Material for this task:
---

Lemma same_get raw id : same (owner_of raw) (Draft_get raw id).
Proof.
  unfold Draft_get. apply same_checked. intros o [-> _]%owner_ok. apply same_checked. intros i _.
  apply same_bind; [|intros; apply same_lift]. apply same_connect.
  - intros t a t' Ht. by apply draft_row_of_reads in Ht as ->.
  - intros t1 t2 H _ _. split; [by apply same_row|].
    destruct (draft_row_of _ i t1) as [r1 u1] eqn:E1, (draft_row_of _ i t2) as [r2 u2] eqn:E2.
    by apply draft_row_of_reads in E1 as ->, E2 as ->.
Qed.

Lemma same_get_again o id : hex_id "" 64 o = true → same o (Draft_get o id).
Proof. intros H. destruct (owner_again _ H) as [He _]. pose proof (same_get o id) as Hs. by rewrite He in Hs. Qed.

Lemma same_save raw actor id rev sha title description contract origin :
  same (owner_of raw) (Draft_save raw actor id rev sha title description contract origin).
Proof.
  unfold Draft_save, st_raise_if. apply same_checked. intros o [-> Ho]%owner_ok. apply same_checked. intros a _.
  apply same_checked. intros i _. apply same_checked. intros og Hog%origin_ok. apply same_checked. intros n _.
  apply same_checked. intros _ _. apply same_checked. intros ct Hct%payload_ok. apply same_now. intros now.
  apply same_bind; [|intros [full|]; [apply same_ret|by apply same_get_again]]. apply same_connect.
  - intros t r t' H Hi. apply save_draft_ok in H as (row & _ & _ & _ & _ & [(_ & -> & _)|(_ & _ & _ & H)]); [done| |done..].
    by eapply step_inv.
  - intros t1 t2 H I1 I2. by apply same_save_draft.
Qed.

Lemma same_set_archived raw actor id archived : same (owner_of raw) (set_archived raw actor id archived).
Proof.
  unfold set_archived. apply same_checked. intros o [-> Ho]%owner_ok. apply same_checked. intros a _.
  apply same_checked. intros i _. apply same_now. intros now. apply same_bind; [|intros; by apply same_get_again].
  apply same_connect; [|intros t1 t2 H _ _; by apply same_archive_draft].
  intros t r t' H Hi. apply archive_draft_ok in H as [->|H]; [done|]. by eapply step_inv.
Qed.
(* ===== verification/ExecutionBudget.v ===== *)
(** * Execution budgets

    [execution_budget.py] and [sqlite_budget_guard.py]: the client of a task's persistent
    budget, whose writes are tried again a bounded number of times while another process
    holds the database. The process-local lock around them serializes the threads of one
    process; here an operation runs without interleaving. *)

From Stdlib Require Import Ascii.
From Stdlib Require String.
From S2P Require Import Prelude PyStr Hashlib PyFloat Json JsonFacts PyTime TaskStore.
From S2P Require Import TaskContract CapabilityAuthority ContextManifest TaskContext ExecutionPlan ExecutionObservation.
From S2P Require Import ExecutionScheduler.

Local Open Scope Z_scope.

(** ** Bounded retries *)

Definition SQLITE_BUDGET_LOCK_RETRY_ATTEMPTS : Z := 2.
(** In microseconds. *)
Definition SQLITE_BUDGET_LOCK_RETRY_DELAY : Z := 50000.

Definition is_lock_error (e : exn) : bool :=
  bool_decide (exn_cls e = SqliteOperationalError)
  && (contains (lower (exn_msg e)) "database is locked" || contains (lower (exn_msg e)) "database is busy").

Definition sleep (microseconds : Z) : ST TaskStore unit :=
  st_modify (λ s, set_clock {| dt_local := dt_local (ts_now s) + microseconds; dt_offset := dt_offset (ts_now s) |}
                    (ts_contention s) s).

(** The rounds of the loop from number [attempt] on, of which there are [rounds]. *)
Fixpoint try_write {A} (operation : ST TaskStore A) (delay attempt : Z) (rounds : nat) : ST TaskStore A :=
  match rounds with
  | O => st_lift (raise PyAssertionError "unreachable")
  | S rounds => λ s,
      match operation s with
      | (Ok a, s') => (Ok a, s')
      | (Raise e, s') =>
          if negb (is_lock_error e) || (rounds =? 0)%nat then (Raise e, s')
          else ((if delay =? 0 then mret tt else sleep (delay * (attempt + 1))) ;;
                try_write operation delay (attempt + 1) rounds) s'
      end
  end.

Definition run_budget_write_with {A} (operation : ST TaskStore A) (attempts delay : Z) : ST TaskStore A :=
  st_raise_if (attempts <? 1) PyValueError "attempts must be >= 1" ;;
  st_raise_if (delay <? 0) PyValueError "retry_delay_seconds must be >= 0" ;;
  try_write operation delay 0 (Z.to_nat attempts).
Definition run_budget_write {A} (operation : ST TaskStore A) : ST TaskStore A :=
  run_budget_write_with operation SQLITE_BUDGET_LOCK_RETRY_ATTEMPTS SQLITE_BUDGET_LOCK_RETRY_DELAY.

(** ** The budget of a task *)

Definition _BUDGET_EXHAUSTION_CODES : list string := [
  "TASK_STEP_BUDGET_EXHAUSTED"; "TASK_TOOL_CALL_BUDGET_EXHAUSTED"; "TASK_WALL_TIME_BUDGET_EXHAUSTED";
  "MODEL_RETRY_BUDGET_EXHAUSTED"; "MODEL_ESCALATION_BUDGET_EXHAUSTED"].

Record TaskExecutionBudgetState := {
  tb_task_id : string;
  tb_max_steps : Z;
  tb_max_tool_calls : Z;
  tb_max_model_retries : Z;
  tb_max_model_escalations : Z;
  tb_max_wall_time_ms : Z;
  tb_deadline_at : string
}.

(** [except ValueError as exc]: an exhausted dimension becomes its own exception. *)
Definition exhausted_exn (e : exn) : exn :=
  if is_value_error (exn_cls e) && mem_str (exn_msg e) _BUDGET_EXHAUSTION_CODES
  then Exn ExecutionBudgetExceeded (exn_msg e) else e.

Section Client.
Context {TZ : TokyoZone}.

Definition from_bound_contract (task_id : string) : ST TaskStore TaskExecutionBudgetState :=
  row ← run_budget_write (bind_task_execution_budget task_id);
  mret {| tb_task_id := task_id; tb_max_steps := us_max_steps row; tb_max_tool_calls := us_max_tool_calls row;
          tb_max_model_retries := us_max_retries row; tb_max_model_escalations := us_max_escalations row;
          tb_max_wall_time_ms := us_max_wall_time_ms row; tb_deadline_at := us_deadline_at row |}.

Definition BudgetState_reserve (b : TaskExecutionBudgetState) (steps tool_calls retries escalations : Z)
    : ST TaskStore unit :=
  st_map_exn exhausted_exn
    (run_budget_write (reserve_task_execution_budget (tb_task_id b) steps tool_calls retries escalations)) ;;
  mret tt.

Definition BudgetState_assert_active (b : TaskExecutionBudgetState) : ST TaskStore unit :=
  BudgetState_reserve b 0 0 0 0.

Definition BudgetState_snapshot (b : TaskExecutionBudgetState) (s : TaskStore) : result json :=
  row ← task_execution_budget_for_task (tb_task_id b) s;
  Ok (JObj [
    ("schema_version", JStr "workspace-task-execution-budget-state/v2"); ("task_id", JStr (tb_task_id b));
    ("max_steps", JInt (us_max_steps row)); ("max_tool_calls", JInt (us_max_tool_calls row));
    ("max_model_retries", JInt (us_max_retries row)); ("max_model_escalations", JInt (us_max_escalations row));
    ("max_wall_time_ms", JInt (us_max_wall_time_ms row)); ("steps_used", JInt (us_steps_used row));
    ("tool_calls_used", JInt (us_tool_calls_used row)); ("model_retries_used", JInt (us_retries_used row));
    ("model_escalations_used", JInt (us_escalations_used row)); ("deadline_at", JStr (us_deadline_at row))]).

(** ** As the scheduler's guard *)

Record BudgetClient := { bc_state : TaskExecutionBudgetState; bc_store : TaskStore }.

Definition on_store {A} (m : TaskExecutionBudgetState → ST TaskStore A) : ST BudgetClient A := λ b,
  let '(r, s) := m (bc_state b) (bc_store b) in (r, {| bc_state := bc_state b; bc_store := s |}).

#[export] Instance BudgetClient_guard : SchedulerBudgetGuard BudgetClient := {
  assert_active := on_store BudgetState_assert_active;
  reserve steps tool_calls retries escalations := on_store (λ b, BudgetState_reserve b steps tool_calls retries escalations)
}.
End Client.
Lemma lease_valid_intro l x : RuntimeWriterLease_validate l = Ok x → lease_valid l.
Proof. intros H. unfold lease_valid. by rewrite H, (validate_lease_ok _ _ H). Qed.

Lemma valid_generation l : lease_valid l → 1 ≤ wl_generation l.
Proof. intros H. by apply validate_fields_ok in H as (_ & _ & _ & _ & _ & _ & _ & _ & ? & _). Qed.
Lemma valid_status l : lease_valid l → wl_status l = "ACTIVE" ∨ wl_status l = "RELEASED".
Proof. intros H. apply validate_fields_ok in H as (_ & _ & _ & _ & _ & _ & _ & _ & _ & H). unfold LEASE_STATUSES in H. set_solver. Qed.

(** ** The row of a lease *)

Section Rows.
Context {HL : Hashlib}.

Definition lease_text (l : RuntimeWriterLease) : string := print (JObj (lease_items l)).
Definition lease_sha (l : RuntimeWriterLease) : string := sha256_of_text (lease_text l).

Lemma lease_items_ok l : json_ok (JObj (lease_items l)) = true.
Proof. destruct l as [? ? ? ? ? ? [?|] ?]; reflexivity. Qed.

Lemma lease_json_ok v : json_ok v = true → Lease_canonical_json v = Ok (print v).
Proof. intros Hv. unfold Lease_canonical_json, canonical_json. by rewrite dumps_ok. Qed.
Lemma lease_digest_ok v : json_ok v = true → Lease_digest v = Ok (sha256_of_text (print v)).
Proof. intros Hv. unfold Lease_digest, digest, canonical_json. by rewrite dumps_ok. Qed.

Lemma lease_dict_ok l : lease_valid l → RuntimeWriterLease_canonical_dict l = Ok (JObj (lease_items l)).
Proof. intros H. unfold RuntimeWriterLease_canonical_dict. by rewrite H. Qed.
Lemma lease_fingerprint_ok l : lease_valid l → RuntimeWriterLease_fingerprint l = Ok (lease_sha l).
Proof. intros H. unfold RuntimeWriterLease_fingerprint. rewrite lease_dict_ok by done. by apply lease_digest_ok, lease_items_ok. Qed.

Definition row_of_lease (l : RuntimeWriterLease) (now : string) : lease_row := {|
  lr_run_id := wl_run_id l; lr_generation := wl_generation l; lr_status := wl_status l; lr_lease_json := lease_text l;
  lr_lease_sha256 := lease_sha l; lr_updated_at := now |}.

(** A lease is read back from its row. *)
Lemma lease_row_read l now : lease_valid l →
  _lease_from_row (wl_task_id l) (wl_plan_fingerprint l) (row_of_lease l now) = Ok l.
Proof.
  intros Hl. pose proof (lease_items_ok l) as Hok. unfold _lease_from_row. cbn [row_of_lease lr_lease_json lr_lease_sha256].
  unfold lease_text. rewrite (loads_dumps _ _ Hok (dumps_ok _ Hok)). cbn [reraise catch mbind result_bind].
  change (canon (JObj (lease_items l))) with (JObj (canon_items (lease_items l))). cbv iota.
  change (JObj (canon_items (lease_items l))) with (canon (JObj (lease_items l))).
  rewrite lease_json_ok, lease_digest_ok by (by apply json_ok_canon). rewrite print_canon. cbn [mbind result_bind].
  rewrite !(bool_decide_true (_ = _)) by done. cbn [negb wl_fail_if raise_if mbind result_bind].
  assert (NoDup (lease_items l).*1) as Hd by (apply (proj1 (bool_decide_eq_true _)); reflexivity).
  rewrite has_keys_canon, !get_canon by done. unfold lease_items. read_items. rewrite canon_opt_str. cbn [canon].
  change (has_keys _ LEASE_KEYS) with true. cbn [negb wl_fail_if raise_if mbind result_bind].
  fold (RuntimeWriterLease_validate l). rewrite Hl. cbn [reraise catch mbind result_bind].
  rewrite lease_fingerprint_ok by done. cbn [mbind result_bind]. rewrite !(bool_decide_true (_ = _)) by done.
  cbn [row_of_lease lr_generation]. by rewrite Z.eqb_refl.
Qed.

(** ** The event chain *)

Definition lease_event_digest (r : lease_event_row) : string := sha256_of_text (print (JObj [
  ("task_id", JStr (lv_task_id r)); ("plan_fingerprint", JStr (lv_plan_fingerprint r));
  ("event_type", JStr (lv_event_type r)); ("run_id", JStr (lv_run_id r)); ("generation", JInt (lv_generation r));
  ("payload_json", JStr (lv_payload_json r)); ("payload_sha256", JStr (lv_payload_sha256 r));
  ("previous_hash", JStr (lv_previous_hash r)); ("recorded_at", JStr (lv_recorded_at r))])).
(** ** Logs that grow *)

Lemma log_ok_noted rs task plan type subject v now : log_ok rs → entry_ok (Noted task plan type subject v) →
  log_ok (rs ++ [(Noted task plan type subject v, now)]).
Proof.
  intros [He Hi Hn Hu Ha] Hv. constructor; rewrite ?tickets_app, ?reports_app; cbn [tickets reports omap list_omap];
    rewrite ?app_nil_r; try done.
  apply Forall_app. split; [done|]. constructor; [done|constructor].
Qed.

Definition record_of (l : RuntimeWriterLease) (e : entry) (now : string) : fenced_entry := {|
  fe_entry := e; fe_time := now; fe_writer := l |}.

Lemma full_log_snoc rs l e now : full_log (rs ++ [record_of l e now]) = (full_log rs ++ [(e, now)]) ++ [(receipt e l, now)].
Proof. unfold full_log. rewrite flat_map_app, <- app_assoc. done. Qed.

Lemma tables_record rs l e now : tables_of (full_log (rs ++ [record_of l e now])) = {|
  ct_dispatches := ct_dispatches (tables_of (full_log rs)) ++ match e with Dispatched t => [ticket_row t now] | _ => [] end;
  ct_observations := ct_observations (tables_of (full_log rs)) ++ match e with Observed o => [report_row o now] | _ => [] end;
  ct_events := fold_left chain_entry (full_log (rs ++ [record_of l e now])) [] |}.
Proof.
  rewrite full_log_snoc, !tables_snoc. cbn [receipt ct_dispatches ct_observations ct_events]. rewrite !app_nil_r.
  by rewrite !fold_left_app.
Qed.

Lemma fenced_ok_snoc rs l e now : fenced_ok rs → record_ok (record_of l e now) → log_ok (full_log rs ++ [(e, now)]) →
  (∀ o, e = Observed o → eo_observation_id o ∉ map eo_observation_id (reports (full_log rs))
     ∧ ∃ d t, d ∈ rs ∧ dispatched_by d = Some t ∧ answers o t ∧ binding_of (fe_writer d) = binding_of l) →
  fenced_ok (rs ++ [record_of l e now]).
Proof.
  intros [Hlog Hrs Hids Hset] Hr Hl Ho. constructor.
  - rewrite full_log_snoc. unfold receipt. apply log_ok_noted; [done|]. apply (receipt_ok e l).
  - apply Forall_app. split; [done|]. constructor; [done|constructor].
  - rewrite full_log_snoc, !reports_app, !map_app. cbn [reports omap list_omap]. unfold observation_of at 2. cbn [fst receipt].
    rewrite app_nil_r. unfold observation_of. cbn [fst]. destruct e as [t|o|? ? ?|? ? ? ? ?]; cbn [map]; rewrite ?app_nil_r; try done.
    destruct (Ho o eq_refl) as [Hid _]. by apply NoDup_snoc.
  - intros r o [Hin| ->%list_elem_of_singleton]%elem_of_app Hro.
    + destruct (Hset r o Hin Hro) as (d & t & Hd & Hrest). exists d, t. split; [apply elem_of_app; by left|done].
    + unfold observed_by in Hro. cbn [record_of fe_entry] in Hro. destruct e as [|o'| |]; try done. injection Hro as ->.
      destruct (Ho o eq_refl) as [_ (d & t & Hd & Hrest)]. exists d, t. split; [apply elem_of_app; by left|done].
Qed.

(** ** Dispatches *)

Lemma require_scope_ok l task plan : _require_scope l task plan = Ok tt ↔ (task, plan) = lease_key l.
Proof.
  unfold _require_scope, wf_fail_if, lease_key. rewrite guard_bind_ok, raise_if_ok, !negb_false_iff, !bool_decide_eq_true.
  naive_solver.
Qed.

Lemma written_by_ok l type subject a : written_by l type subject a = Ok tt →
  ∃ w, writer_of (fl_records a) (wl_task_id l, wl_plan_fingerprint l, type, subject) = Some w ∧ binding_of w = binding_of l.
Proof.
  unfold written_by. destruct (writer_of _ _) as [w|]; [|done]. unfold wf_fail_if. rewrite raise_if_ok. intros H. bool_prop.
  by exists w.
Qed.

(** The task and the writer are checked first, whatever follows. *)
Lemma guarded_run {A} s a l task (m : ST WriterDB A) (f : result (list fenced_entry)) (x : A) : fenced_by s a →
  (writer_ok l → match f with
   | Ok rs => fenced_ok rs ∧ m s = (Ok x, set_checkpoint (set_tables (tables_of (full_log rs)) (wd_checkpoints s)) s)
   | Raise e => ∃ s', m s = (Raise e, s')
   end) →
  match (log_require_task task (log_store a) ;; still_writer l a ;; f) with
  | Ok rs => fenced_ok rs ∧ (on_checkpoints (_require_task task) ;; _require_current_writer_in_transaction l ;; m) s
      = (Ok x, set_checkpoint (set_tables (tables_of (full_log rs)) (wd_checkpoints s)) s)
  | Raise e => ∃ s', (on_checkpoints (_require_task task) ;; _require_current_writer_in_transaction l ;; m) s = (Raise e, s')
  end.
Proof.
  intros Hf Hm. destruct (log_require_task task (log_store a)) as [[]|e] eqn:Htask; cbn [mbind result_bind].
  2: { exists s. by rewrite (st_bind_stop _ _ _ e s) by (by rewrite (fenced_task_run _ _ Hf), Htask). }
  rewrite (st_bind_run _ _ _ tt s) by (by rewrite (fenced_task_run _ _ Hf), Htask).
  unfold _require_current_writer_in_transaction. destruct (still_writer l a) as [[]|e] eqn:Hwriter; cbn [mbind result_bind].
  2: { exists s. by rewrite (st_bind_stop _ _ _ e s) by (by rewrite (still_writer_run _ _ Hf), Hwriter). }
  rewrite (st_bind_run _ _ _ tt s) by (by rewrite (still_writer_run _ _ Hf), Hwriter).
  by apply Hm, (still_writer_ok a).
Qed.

---

Aim of the exercise: For this exercise, please output exactly the lines above starting at the line with "tb_deadline_at : string" and ending at the line with "then Exn ExecutionBudgetExceeded", ends included.

Output for this task:
  tb_deadline_at : string
}.

(** [except ValueError as exc]: an exhausted dimension becomes its own exception. *)
Definition exhausted_exn (e : exn) : exn :=
  if is_value_error (exn_cls e) && mem_str (exn_msg e) _BUDGET_EXHAUSTION_CODES
  then Exn ExecutionBudgetExceeded (exn_msg e) else e.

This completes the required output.